Quelle GPEC pour les besoins futurs de l'industrie rhodanienne ?

Par - Le 16 juillet 2013.

C'était deux jours avant l'ouverture de
la conférence sociale [ 1 ]L'Inffo n° 837,
pp. 2 à 9
et notamment sa table ronde
consacrée aux “filières d'avenir". Le
18 juin dernier, les étudiants du master 2
RHO (“Management des ressources humaines
et organisations") de l'Institut de
management des entreprises de Lyon-III
organisaient leur propre colloque consacré
au développement des “métiers de demain"
en Rhône-Alpes. Une rencontre à laquelle
étaient conviés quelques DRH d'industries
régionales de tailles et d'activités diverses
− mais toujours emblématiques des enjeux
locaux liés à la gestion prévisionnelle des
emplois et des compétences (GPEC) − ainsi
que des référents venus de la Métallurgie
rhodanienne, la branche locale de l'IUMM.
“Le but de cette rencontre est de souligner
le rôle essentiel de la formation comme
outil d'accompagnement des parcours professionnels
dans la montée en gamme de
la compétitivité des entreprises", expliquait
Michel Pignol, étudiant du master 2, mais
aussi consultant − depuis douze ans − au
sein d'un cabinet de recrutement spécialisé
dans la logistique et le transport.
Un profil pas si atypique dans cette promotion
2013, puisque la trentaine d'étudiants
inscrits dans ce cursus le sont au titre de
la formation professionnelle continue et
exercent déjà, pour la grande majorité
d'entre eux, dans le domaine des ressources
humaines.

Philips recherche des “mécatroniciens"

Autant de professionnels des RH qui sont
− et seront une fois leur diplôme en poche
− confrontés aux réalités d'une industrie
rhodanienne en restructuration.
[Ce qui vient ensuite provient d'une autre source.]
(* ===== verification/WorkflowExecutors.v ===== *)
(** * The executors that change statuses (packages/daemon/src/workflows/node-executor.ts,
    node-registry.ts)

    Conditions, artifacts, the schedule gate and the request for an approval, and that
    they stay within [works] and [blocks], the bounds that WorkflowSystem.v puts on the
    work of executors. *)

From S2P Require Import Prelude JsString JsMap Json WorkflowRun Workflow WorkflowRules WorkflowSystem.
From stdpp Require Import prelude strings list.
From Stdlib Require Import ZArith Lia.

Section Executors.
(** [new Date(t).toISOString()] of a time in the range of dates. *)
Variable toISOString : Z → string.
Variable uuid : nat → string.

(** ** Conditions and artifacts *)

(** [state.outputs = { ...(state.outputs ?? {}), ...entries }] *)
Definition node_outputs (entries : record) (s : WorkflowNodeRunState) : WorkflowNodeRunState :=
  let outputs := Executor.record_or_empty (field (ns_rest s) "outputs") in
  {| ns_id := ns_id s; ns_status := ns_status s; ns_startedAt := ns_startedAt s; ns_completedAt := ns_completedAt s;
     ns_output := ns_output s; ns_exitCode := ns_exitCode s; ns_error := ns_error s;
     ns_skipReason := ns_skipReason s; ns_attempts := ns_attempts s; ns_sessionId := ns_sessionId s;
     ns_iterations := ns_iterations s; ns_inlineAgents := ns_inlineAgents s;
     ns_rest := jm_set "outputs" (JObj (fold_left (λ o e, jm_set e.1 e.2 o) entries outputs)) (ns_rest s) |}.

Definition set_output (output : string) (s : WorkflowNodeRunState) : WorkflowNodeRunState :=
  node_output (Some output) (ns_exitCode s) s.

Definition skip_branch (now : Z) (nodeId branch expression branchNodeId : string) (run : WorkflowRunRecord) :
    WorkflowRunRecord :=
  if negb (bool_decide (status_of branchNodeId run = Some NQueued)) then run else
  let run := on_node branchNodeId (λ s, node_completedAt (Some now)
    (node_skipReason (Some ("condition:" +:+ nodeId +:+ ":" +:+ branch)) (node_status NSkipped s))) run in
  log uuid now "node-skipped" ("Node " +:+ branchNodeId +:+ " skipped by condition " +:+ nodeId)
    [("conditionNodeId", JStr nodeId); ("branch", JStr branch); ("expression", JStr expression)]
    (Some branchNodeId) run.

(** After the expression has been evaluated to [matched]. *)
Definition condition (now : Z) (nodeId expression : string) (then_ else_ : option (list string)) (matched : bool)
    (run : WorkflowRunRecord) : WorkflowRunRecord :=
  let selected := if matched then coalesce then_ [] else coalesce else_ [] in
  let skipped := if matched then coalesce else_ [] else coalesce then_ [] in
  let branch := if matched then "then" else "else" in
  let names l := JArr (map JStr l) in
  let run := on_node nodeId (λ s,
    node_outputs [("result", JBool matched); ("branch", JStr branch); ("selected", names selected);
                  ("skipped", names skipped)]
      (set_output (if matched then "true" else "false") s)) run in
  let run := fold_left (λ r b, skip_branch now nodeId branch expression b r) skipped run in
  log uuid now "condition-evaluated" ("Condition node " +:+ nodeId +:+ " selected " +:+ branch)
    [("expression", JStr expression); ("result", JBool matched); ("branch", JStr branch);
     ("selected", names selected); ("skipped", names skipped)] (Some nodeId) run.

(** ** Approvals *)

(** [Number.parseInt] of digits: [None] for [Infinity]. *)
Definition finite_int (digits : Z) : option Z :=
  if (2 ^ 1024 - 2 ^ 970 <=? digits)%Z then None else Some digits.

Definition seconds : list string := ["s"; "sec"; "secs"; "second"; "seconds"].
Definition minutes : list string := ["m"; "min"; "mins"; "minute"; "minutes"].
Definition hours : list string := ["h"; "hr"; "hrs"; "hour"; "hours"].
Definition days : list string := ["d"; "day"; "days"].

(** The match of the pattern: the digits and the unit in lower case. *)
Definition match_timeout (raw : string) : option (Z * string) :=
  let '(digits, rest) := span is_digit (String.list_ascii_of_string raw) in
  let unit := lower (trimStart (String.string_of_list_ascii rest)) in
  if bool_decide (digits = []) then None
  else if bool_decide (unit ∈ seconds ++ minutes ++ hours ++ days) then Some (Z.of_N (digits_value digits), unit)
  else None.

Inductive TimeoutAt := NoTimeout | At (iso : string) | InvalidDate.

Definition max_date : Z := 8640000000000000.

Definition timeoutAtIso (value : option json) (requestedAt : Z) : TimeoutAt :=
  match value with
  | Some (JStr value) =>
      match match_timeout (trim value) with
      | None => NoTimeout
      | Some (digits, unit) =>
          match finite_int digits with
          | None => NoTimeout
          | Some amount =>
              if (amount <=? 0)%Z then NoTimeout else
              let multiplier : Z :=
                if startsWith unit "s" then 1000%Z else if startsWith unit "m" then 60000%Z
                else if startsWith unit "h" then 3600000%Z else 86400000%Z in
              let t := (requestedAt + amount * multiplier)%Z in
              if (t <=? max_date)%Z then At (toISOString t) else InvalidDate
          end
      end
  | _ => NoTimeout
  end.

Definition stringValue (value : option json) : option string :=
  match value with Some (JStr s) => if nonblank s then Some s else None | _ => None end.

(** [options] holds values of any type.  [None] when the date of the timeout is out of
    range, where [toISOString] throws. *)
Definition approvalBlockMetadata (options : record) (requestedAt : Z) : option record :=
  let gateIntent := stringValue (field options "gateIntent") in
  let onTimeout := stringValue (field options "onTimeout") in
  let intent := match gateIntent with
                | Some g => if bool_decide (g ∈ ["plan"; "approval"]) then [("gate_intent", JStr g)] else []
                | None => []
                end in
  let tags := match field options "reviewerTags" with
              | Some (JArr l) =>
                  match omap (λ v, JStr <$> stringValue (Some v)) l with
                  | [] => []
                  | tags => [("reviewer_tags", JArr tags)]
                  end
              | _ => []
              end in
  let on := match onTimeout with
            | Some o => if bool_decide (o ∈ ["escalate"; "auto-approve"; "cancel"]) then [("on_timeout", JStr o)] else []
            | None => []
            end in
  match timeoutAtIso (field options "timeout") requestedAt with
  | NoTimeout => Some (intent ++ tags ++ on)
  | At iso => Some (intent ++ tags ++ on ++ (if truthy_str iso then [("timeout_at", JStr iso)] else []))
  | InvalidDate => None
  end.

(** [state.metadata = { ...(state.metadata ?? {}), ...entries }; state.approval = value] *)
Definition node_approval (entries : record) (approval : json) (s : WorkflowNodeRunState) : WorkflowNodeRunState :=
  let metadata := Executor.record_or_empty (field (ns_rest s) "metadata") in
  {| ns_id := ns_id s; ns_status := ns_status s; ns_startedAt := ns_startedAt s; ns_completedAt := ns_completedAt s;
     ns_output := ns_output s; ns_exitCode := ns_exitCode s; ns_error := ns_error s;
     ns_skipReason := ns_skipReason s; ns_attempts := ns_attempts s; ns_sessionId := ns_sessionId s;
     ns_iterations := ns_iterations s; ns_inlineAgents := ns_inlineAgents s;
     ns_rest := jm_set "approval" approval
       (jm_set "metadata" (JObj (fold_left (λ o e, jm_set e.1 e.2 o) entries metadata)) (ns_rest s)) |}.

Definition blockForApproval (now : Z) (nodeId prompt : string) (options : record) (run : WorkflowRunRecord) :
    option WorkflowRunRecord :=
  match jm_get nodeId (r_nodes run) with
  | None => Some run
  | Some _ =>
      entries ← approvalBlockMetadata options now;
      let approval := JObj [("prompt", JStr prompt); ("requestedAt", JNum (num_of_Z now))] in
      let run := on_node nodeId (λ s, node_approval entries approval (node_status NBlocked s)) run in
      let run := run_updatedAt now (run_status RBlocked run) in
      let run := log uuid now "approval-requested" ("Approval requested for node " +:+ nodeId)
                   [("prompt", JStr prompt)] (Some nodeId) run in
      Some (log uuid now "run-blocked" ("Workflow blocked by approval gate: " +:+ nodeId) [] (Some nodeId) run)
  end.

(** The schedule gate, with the time [waitUntil] still to come; [gate] is its definition. *)
Definition schedule_gate (now waitUntil : Z) (nodeId : string) (gate : json) (run : WorkflowRunRecord) :
    WorkflowRunRecord :=
  let iso := toISOString waitUntil in
  let run := on_node nodeId (λ s, set_output ("Waiting until " +:+ iso) (node_status NBlocked s)) run in
  log uuid now "gate-blocked" ("Schedule gate " +:+ nodeId +:+ " is waiting until " +:+ iso)
    [("gate", gate); ("waitUntil", JStr iso)] (Some nodeId) (run_updatedAt now (run_status RBlocked run)).

(** ** They stay within the bounds *)

Lemma kept_works nodeId r r' : sets none_at (r_status r) r r' → works nodeId r r'.
Proof.
  intros [Hk Hr Hs]. assert (∀ k, status_of k r' = status_of k r) as E by (intros k; rewrite Hs; by destruct (status_of k r)).
  split; auto.
Qed.

Lemma works_trans nodeId r1 r2 r3 : works nodeId r1 r2 → works nodeId r2 r3 → works nodeId r1 r3.
Proof.
  intros [K1 R1 O1 S1] [K2 R2 O2 S2]. split; [congruence..|]. intros k. destruct (S1 k) as [E1|[E1 E1']], (S2 k) as [E2|[E2 E2']].
  - left. congruence.
  - right. split; congruence.
  - right. split; congruence.
  - right. split; congruence.
Qed.

Lemma skip_branch_works now nodeId branch expression b r :
  status_of nodeId r ≠ Some NQueued → works nodeId r (skip_branch now nodeId branch expression b r).
Proof.
  intros Hn. unfold skip_branch. destruct (bool_decide (status_of b r = Some NQueued)) eqn:E; simpl; split_bools.
  2: { apply kept_works, sets_id. }
  assert (sets (only b NSkipped) (r_status r) r (skip_branch now nodeId branch expression b r)) as [Hk Hr Hs].
  { unfold skip_branch. rewrite bool_decide_true by done. simpl. by eapply sets_on_node. }
  unfold skip_branch in *. rewrite bool_decide_true in * by done. simpl in *. split; [done|done| |].
  - rewrite Hs. unfold only. case_decide; [by subst|]. by destruct (status_of nodeId r).
  - intros k. rewrite Hs. unfold only. case_decide; [subst; rewrite E; by right|left; by destruct (status_of k r)].
Qed.

Lemma condition_works now nodeId expression then_ else_ matched r :
  status_of nodeId r ≠ Some NQueued → works nodeId r (condition now nodeId expression then_ else_ matched r).
Proof.
  intros Hn. unfold condition. set (r1 := on_node nodeId _ r).
  assert (works nodeId r r1) as H1 by (apply kept_works; by eapply sets_kept).
  eapply works_trans; [exact H1|]. clearbody r1.
  assert (status_of nodeId r1 ≠ Some NQueued) as Hn1 by (by rewrite (w_own _ _ _ H1)).
  match goal with |- works _ _ (log _ _ _ _ _ _ ?r2) =>
    apply (works_trans _ _ r2); [|apply kept_works; by apply sets_same] end.
  generalize (if matched then coalesce else_ [] else coalesce then_ []).
  intros l. clear H1 Hn. revert r1 Hn1. induction l as [|b l IH]; intros r1 Hn1; cbn [fold_left]; [apply kept_works, sets_id|].
  pose proof (skip_branch_works now nodeId (if matched then "then" else "else") expression b r1 Hn1) as Hb.
  eapply works_trans; [exact Hb|]. apply IH. by rewrite (w_own _ _ _ Hb).
Qed.

Lemma sets_blocks k r r' : sets (only k NBlocked) RBlocked r r' → is_Some (status_of k r) → blocks k r r'.
Proof.
  intros [Hk Hr Hs] [st E]. split; [done|done| |].
  - rewrite Hs, E. unfold only. by rewrite decide_True.
  - intros k' Hne. rewrite Hs. unfold only. rewrite decide_False by done. by destruct (status_of k' r).
Qed.

Lemma blockForApproval_blocks now nodeId prompt options r r' :
  is_Some (status_of nodeId r) → blockForApproval now nodeId prompt options r = Some r' → blocks nodeId r r'.
Proof.
  intros Hst H. apply sets_blocks; [|done]. unfold blockForApproval in H.
  apply status_is_Some, jm_key_is_Some in Hst as [s E]. rewrite E in H.
  apply bind_Some in H as (entries & _ & [= <-]). by eapply sets_on_node.
Qed.

Lemma schedule_gate_blocks now waitUntil nodeId gate r :
  is_Some (status_of nodeId r) → blocks nodeId r (schedule_gate now waitUntil nodeId gate r).
Proof. intros Hst. apply sets_blocks; [|done]. by eapply sets_on_node. Qed.
End Executors.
Et parmi
ces entreprises, Rhône-Alpes compte Philips
qui, voici une quinzaine d'années, a installé
à Miribel sa “Cité de la lumière". à la fois
centre de production employant près de 300
collaborateurs et décor urbain de mini-ville,
destiné à présenter “grandeur nature" le
savoir-faire du groupe en matière de luminaires.
Dont l'éclairage de la “Tour Crayon"
de la Part-Dieu constitue l'une des réalisations
notables.

Ce groupe, cependant, doit faire face non
seulement à une évolution imposée par
la globalisation (la production d'appareils
électroménagers jusqu'alors réalisée sur
place se verra prochainement délocalisée
hors d'Europe), mais aussi aux nouvelles
contraintes technologiques et écologiques,
avec l'arrivée des luminaires Del (“diodes
électroluminescentes") de nouvelle génération.
Et demain, sûrement, à d'autres innovations
comme l'intégration de bornes wifi dans les
appareils d'éclairage. “Mais ces évolutions
techniques exigent des ingénieurs formés
à la mécatronique − à la fois compétents en
mécanique et en électronique. Or, de telles
formations n'existent actuellement pas",
regrettait Didier Demuyter, DRH du site de
Miribel et blogueur spécialisé dans les questions
de formation [ 2 ]http://amaformation.com.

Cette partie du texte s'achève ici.